Sepsis: Approach to Care
You may have heard the word SEPSIS before and ignored it, not quite sure what it means or why it matters. You are not alone - nearly half of Americans have never heard of the condition and more than a third cannot identify all of the symptoms.
Unfortunately, there are over one million cases of sepsis each year in the U.S. and it is the nation’s third leading killer with more than 258,000 deaths annually (more than AIDS, prostate cancer and breast cancer combined.)
The Centers for Disease Control and Prevention (CDC) considers sepsis a medical emergency, similar to a stroke or heart attack. Time is the enemy for patients with sepsis as their bodies are mounting a massive, life-threatening response to infection that can destroy tissue and damage organs in a matter of minutes. With sepsis, seconds count!
This is why physicians, nurses and all staff at UF Health have new tools and procedures to identify sepsis and respond quickly with treatment. We have a review committee who analyzes sepsis cases to improve care and scientists at the UF Sepsis and Critical Illness Research Center are working to prevent sepsis, minimize its damage and improve long-term survival. In fact, UF Health is at the forefront at implementing all the recommendations of the CDC, which include:
- Preventing infections
- Educating patients and families
- Acting fast, and
- Reassess patient management
What you can do to help
- Get vaccinated against the flu, pneumonia and any other infections that could lead to sepsis. Talk to your doctor for more information, including ways to optimize the treatment of chronic medical conditions that may lower the chance of sepsis occurring.

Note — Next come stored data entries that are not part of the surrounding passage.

(* ===== verification/TraceIds.v ===== *)
(** * Digests, trace and span ids *)

From S2P Require Import Prelude Str.

(** * Digests

    SHA-256 with hexadecimal output, a parameter of the development, and what
    its clients rely on: a digest is 64 lowercase hexadecimal digits. *)

Definition lower_hex (c : char) : bool :=
  is_ascii_digit c || ((97 <=? c) && (c <=? 102))%Z.
(** A string of [n] lowercase hexadecimal digits. *)
Definition hex_id (n : nat) (x : str) : Prop :=
  length x = n ∧ Forall (λ c, lower_hex c = true) x.

(** [hex::encode(sha2::Sha256::digest(..))]. *)
Class Sha256 := { sha256_hex : str → str }.
Class Sha256Laws `{Sha256} : Prop := { sha256_form : ∀ x, hex_id 64 (sha256_hex x) }.
(** The same digest, of bytes. *)
Class Sha256Bytes := { sha256_bytes_hex : list Z → str }.
Class Sha256BytesLaws `{Sha256Bytes} : Prop := {
  sha256_bytes_form : ∀ x, hex_id 64 (sha256_bytes_hex x);
}.

Lemma lower_hex_hexdigit c : lower_hex c = true → is_ascii_hexdigit c = true.
Proof. unfold lower_hex, is_ascii_hexdigit, is_ascii_digit. lia. Qed.
Lemma lower_hex_lowercase c : lower_hex c = true → to_ascii_lowercase_char c = c.
Proof.
  unfold lower_hex, to_ascii_lowercase_char, is_ascii_digit, is_ascii_uppercase. case_if; lia.
Qed.
Lemma lower_hex_lower x : Forall (λ c, lower_hex c = true) x → to_ascii_lowercase x = x.
Proof.
  intros Hx. unfold to_ascii_lowercase. rewrite <-(map_id x) at 2. apply map_ext_Forall.
  eapply Forall_impl; [exact Hx|]. apply lower_hex_lowercase.
Qed.

#[local] Arguments s : simpl never.

(** * Trace and span ids

    [api/src/events/envelope.rs]: the ids the journal writer stamps on every
    record, as 64-bit FNV-1a arithmetic over UTF-8 bytes. *)

(** The UTF-8 bytes of a string. *)
Definition utf8_char (c : char) : list Z :=
  (if c <? 0x80 then [c]
   else if c <? 0x800 then [0xC0 + Z.shiftr c 6; 0x80 + Z.land c 0x3F]
   else if c <? 0x10000 then
     [0xE0 + Z.shiftr c 12; 0x80 + Z.land (Z.shiftr c 6) 0x3F; 0x80 + Z.land c 0x3F]
   else
     [0xF0 + Z.shiftr c 18; 0x80 + Z.land (Z.shiftr c 12) 0x3F;
      0x80 + Z.land (Z.shiftr c 6) 0x3F; 0x80 + Z.land c 0x3F])%Z.
Definition utf8_bytes (x : str) : list Z := concat (map utf8_char x).

(** [format!("{:016x}", z)] for a 64-bit [z]: the digits from the lowest. *)
Definition hex_digit (d : Z) : char := if (d <? 10)%Z then (48 + d)%Z else (87 + d)%Z.
Fixpoint hex_go (n : nat) (z : Z) (acc : str) : str :=
  match n with
  | O => acc
  | S n => hex_go n (Z.shiftr z 4) (hex_digit (Z.land z 15) :: acc)
  end.
Definition hex16 (z : Z) : str := hex_go 16 z [].

Definition FNV_PRIME : Z := 0x100000001b3.
Definition fnv_step (state byte : Z) : Z := (Z.lxor state byte * FNV_PRIME) mod (U64_MAX + 1).

(** The two interleaved states of [trace_id_for_run]. *)
Fixpoint fnv_pair (even : bool) (a b : Z) (data : list Z) : Z * Z :=
  match data with
  | [] => (a, b)
  | byte :: data =>
      if even then fnv_pair false (fnv_step a byte) b data
      else fnv_pair true a (fnv_step b byte) data
  end.

Definition trace_id_for_run (run_id : str) : str :=
  let compact :=
    map to_ascii_lowercase_char (List.filter is_ascii_hexdigit (utf8_bytes run_id)) in
  if (length compact =? 32)%nat && existsb (λ c, negb (c =? 48)%Z) compact then compact
  else
    let '(a, b) := fnv_pair true 0xcbf29ce484222325 0x84222325cbf29ce4 (utf8_bytes run_id) in
    hex16 a ++ hex16 b.

Definition span_id_for_seq (seq : Z) : str := hex16 (Z.max seq 1).

Definition span_id_for_scope (run_id scope : str) : str :=
  let state := foldl fnv_step 0xcbf29ce484222325%Z
                 (utf8_bytes run_id ++ [58%Z] ++ utf8_bytes scope) in
  hex16 (if (state =? 0)%Z then 1%Z else state).

(** ** Form of the ids *)

(** The number a string of hexadecimal digits denotes. *)
Definition hex_val (c : char) : Z := if (c <? 97)%Z then (c - 48)%Z else (c - 87)%Z.
Definition hex_num (x : str) : Z := foldl (λ acc c, acc * 16 + hex_val c)%Z 0%Z x.

Lemma hex_digit_lower d : (0 ≤ d < 16)%Z → lower_hex (hex_digit d) = true.
Proof. intros Hd. unfold lower_hex, hex_digit, is_ascii_digit. case_if; lia. Qed.
Lemma hex_digit_val d : (0 ≤ d < 16)%Z → hex_val (hex_digit d) = d.
Proof. intros Hd. unfold hex_val, hex_digit. case_if; case_if; lia. Qed.

Lemma land15_range z : (0 ≤ Z.land z 15 < 16)%Z.
Proof. change 15%Z with (Z.ones 4). rewrite Z.land_ones by lia. apply Z.mod_pos_bound. lia. Qed.

Lemma hex_go_id n z acc k : hex_id k acc → hex_id (n + k) (hex_go n z acc).
Proof.
  revert z acc k. induction n as [|n IH]; intros z acc k [Hl Hf]; [done|]. cbn [hex_go].
  replace (S n + k) with (n + S k) by lia. apply IH. split; [cbn; lia|].
  constructor; [apply hex_digit_lower, land15_range | done].
Qed.
Lemma hex16_id z : hex_id 16 (hex16 z).
Proof. apply (hex_go_id 16 z [] 0). by split. Qed.

Lemma hex_go_num n z acc c :
  foldl (λ acc c, acc * 16 + hex_val c)%Z c (hex_go n z acc)
  = foldl (λ acc c, acc * 16 + hex_val c)%Z (c * 16 ^ Z.of_nat n + z mod 16 ^ Z.of_nat n)%Z acc.
Proof.
  revert z acc c. induction n as [|n IH]; intros z acc c; cbn [hex_go].
  { f_equal. change (16 ^ Z.of_nat 0)%Z with 1%Z. rewrite Z.mod_1_r. lia. }
  rewrite IH. cbn [foldl]. f_equal. rewrite hex_digit_val by apply land15_range.
  rewrite Nat2Z.inj_succ, Z.pow_succ_r by lia.
  rewrite Z.rem_mul_r by lia. change 15%Z with (Z.ones 4).
  rewrite Z.land_ones, Z.shiftr_div_pow2 by lia. change (2 ^ 4)%Z with 16%Z. lia.
Qed.
Lemma hex16_num z : (0 ≤ z ≤ U64_MAX)%Z → hex_num (hex16 z) = z.
Proof.
  intros Hz. unfold hex_num, hex16. rewrite hex_go_num. cbn [foldl].
  rewrite Z.mod_small by (change (16 ^ Z.of_nat 16)%Z with (U64_MAX + 1)%Z; lia). lia.
Qed.

Lemma fnv_step_range state byte : (0 ≤ fnv_step state byte ≤ U64_MAX)%Z.
Proof.
  unfold fnv_step. pose proof (Z.mod_pos_bound (Z.lxor state byte * FNV_PRIME) (U64_MAX + 1)
    ltac:(done)). lia.
Qed.
Lemma fnv_fold_range data state :
  (0 ≤ state ≤ U64_MAX)%Z → (0 ≤ foldl fnv_step state data ≤ U64_MAX)%Z.
Proof.
  revert state. induction data as [|b data IH]; intros state Hs; [done|]. cbn [foldl].
  apply IH, fnv_step_range.
Qed.

Lemma lower_of_hex c : is_ascii_hexdigit c = true → lower_hex (to_ascii_lowercase_char c) = true.
Proof.
  unfold is_ascii_hexdigit, lower_hex, to_ascii_lowercase_char, is_ascii_uppercase, is_ascii_digit.
  case_if; lia.
Qed.

(** C40: every id the journal stamps has the form its readers require: a trace
    id is 32 lowercase hexadecimal digits, a span id is 16 and denotes a
    nonzero number, and two records of a run with different positive sequence
    numbers have different span ids. *)
Theorem trace_ids_wellformed (run_id scope : str) (seq seq' : Z) :
  (0 ≤ seq ≤ U64_MAX)%Z → (0 < seq' ≤ U64_MAX)%Z → seq ≠ seq' →
  hex_id 32 (trace_id_for_run run_id) ∧
  hex_id 16 (span_id_for_seq seq) ∧ hex_num (span_id_for_seq seq) ≠ 0%Z ∧
  hex_id 16 (span_id_for_scope run_id scope) ∧ hex_num (span_id_for_scope run_id scope) ≠ 0%Z ∧
  ((0 < seq)%Z → span_id_for_seq seq ≠ span_id_for_seq seq').
Proof.
  intros Hs Hs' Hne. split_and!.
  - unfold trace_id_for_run. cbn zeta. destruct (_ && _) eqn:E.
    + apply andb_true_iff in E as [E _]. apply Nat.eqb_eq in E. split; [done|].
      apply Forall_forall. intros c (d & -> & Hd)%list_elem_of_fmap.
      apply list_elem_of_In, filter_In in Hd as [_ Hd]. by apply lower_of_hex.
    + destruct (fnv_pair _ _ _ _) as [a b].
      destruct (hex16_id a) as [La Fa], (hex16_id b) as [Lb Fb].
      split; [rewrite length_app; lia | by apply Forall_app].
  - apply hex16_id.
  - unfold span_id_for_seq. rewrite hex16_num by lia. lia.
  - apply hex16_id.
  - unfold span_id_for_scope. cbn zeta.
    set (state := foldl _ _ _). assert (0 ≤ state ≤ U64_MAX)%Z by (by apply fnv_fold_range).
    case_if; rewrite hex16_num by lia; lia.
  - intros Hp Heq. apply Hne. unfold span_id_for_seq in Heq.
    apply (f_equal hex_num) in Heq. rewrite !hex16_num in Heq by lia. lia.
Qed.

- Prevent infections that can lead to sepsis by cleaning scrapes and wounds and practicing good hygiene (e.g. hand washing, bathing regularly). Follow all infection control requirements (e.g. hand hygiene) for anyone you are visiting in the hospital.
- Educate yourself about the signs and symptoms, which include fever, chills, rapid breathing and heart rate, rash, confusion and disorientation. Ask, “Could it be sepsis?” and get immediate medical attention if you suspect sepsis is present.
- Be aware that the elderly (≥65 years old), premature infants or children < 1 year old, patients with weakened immune systems and chronic, serious illnesses are the most at risk for sepsis, including intensive care unit (ICU) patients, after surgery or trauma.
- If you or a family member have had sepsis, tell others about your experience. Use the word sepsis in conversation. General infection control for families is very important in preventing secondary infections. If you see something, say something. Even the smallest changes in the critically ill can mean a lot. Never wait, if you have a concern, always ask for help.
- Donate to sepsis awareness programs and sepsis research programs. Write your legislators to support funding for sepsis research.